PROBLEM TO SOLVE:
Please return every line of the records that contains the word "mrun".

INPUT RECORDS:

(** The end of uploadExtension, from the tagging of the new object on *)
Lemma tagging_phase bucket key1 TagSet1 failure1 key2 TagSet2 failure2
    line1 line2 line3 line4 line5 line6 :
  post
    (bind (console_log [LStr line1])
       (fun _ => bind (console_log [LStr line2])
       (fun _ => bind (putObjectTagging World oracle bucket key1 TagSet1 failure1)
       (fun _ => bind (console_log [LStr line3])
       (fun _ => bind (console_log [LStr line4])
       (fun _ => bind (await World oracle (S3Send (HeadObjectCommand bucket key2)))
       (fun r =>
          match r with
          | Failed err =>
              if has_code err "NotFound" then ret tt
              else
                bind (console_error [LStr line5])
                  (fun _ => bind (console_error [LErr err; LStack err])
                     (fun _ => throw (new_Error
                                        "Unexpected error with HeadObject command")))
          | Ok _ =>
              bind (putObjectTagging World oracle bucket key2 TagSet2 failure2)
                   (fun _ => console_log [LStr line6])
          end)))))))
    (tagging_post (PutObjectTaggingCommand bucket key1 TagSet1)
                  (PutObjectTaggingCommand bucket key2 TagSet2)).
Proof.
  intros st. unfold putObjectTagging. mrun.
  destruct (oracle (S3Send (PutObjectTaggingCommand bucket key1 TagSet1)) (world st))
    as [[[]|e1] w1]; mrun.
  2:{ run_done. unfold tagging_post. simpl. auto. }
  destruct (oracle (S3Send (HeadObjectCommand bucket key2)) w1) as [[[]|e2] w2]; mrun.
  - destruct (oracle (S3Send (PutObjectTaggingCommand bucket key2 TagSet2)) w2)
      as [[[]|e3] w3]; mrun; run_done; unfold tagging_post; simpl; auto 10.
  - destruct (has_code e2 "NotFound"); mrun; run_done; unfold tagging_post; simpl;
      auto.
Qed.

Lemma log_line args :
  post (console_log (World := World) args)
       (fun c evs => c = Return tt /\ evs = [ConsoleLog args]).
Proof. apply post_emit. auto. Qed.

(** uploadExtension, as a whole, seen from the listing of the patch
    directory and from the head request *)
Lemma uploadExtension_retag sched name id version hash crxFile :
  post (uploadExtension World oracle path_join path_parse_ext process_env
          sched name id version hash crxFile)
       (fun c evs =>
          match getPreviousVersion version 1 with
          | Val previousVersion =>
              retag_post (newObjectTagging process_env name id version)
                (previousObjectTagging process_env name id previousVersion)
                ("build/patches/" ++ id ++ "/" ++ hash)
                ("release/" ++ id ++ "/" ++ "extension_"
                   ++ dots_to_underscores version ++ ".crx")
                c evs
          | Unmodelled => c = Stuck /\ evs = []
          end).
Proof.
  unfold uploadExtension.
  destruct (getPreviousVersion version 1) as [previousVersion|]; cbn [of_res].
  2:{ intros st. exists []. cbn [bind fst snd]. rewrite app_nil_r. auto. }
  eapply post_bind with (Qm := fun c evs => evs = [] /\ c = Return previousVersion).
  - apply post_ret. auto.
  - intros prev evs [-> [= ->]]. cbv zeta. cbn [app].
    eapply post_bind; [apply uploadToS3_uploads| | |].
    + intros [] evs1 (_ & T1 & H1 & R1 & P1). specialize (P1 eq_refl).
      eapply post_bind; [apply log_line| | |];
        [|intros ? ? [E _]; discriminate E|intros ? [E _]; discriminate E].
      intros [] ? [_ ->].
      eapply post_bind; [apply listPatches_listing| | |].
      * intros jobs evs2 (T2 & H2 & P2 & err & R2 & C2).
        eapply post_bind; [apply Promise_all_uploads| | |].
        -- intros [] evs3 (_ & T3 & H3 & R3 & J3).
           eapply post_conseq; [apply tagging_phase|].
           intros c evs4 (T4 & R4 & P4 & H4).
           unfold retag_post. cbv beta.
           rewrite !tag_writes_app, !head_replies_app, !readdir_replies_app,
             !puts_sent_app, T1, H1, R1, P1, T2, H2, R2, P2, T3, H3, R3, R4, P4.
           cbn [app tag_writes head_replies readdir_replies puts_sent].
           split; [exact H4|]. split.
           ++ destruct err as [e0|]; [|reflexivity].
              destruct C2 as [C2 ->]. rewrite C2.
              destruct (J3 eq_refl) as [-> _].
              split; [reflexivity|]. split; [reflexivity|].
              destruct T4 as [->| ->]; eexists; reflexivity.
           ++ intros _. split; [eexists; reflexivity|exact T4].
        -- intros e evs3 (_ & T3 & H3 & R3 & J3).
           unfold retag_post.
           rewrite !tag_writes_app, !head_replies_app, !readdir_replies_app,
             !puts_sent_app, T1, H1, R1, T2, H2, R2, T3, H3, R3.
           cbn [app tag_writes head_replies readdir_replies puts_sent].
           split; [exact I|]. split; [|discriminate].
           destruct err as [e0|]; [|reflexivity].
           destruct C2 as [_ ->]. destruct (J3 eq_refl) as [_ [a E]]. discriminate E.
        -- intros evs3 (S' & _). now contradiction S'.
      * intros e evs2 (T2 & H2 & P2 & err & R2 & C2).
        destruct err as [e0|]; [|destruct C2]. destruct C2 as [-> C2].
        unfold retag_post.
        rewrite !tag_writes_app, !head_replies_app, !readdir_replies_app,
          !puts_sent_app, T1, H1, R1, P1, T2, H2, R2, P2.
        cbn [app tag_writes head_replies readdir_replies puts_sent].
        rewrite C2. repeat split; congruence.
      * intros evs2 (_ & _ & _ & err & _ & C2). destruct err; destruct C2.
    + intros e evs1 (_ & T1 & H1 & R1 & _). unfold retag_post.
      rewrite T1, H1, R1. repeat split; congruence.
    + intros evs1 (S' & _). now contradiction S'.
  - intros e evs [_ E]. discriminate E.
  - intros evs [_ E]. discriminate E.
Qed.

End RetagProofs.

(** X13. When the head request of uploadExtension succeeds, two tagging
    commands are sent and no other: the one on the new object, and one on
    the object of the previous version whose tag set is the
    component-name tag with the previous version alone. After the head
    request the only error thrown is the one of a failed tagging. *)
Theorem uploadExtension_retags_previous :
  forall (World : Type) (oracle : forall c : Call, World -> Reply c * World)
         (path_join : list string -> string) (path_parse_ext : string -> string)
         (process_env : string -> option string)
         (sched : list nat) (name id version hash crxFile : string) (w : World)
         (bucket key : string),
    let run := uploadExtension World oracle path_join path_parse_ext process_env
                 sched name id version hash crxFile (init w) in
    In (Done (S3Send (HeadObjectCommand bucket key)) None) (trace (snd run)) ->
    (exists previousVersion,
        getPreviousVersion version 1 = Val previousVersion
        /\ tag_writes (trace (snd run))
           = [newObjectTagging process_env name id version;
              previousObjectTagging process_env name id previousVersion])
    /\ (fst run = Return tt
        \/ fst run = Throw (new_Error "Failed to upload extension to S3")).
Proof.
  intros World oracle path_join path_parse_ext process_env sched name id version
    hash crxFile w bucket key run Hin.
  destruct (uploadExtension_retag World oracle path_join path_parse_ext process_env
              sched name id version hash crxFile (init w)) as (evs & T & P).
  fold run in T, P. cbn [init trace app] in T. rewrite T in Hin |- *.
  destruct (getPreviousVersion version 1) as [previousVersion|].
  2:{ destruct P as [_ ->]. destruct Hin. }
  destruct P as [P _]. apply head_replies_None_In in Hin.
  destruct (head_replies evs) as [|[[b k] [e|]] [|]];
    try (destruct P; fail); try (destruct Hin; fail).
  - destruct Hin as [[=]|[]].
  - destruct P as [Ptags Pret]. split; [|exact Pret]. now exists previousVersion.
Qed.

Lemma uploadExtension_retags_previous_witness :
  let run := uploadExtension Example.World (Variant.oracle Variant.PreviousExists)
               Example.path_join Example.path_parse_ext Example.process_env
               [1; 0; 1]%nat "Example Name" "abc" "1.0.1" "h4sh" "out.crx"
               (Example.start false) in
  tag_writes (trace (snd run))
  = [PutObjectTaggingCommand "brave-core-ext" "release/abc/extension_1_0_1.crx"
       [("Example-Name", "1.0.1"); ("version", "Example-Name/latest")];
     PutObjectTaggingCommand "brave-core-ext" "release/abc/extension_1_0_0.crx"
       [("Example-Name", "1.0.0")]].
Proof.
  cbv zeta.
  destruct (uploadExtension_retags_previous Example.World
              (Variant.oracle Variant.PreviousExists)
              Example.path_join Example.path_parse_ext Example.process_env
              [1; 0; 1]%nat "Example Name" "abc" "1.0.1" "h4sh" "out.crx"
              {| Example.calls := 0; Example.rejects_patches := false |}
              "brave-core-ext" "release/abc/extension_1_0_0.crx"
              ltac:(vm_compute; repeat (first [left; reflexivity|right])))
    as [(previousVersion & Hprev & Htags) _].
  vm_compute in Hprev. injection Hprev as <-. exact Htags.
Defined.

REPLY TO THE TASK:
  intros st. unfold putObjectTagging. mrun.
    as [[[]|e1] w1]; mrun.
  destruct (oracle (S3Send (HeadObjectCommand bucket key2)) w1) as [[[]|e2] w2]; mrun.
      as [[[]|e3] w3]; mrun; run_done; unfold tagging_post; simpl; auto 10.
  - destruct (has_code e2 "NotFound"); mrun; run_done; unfold tagging_post; simpl;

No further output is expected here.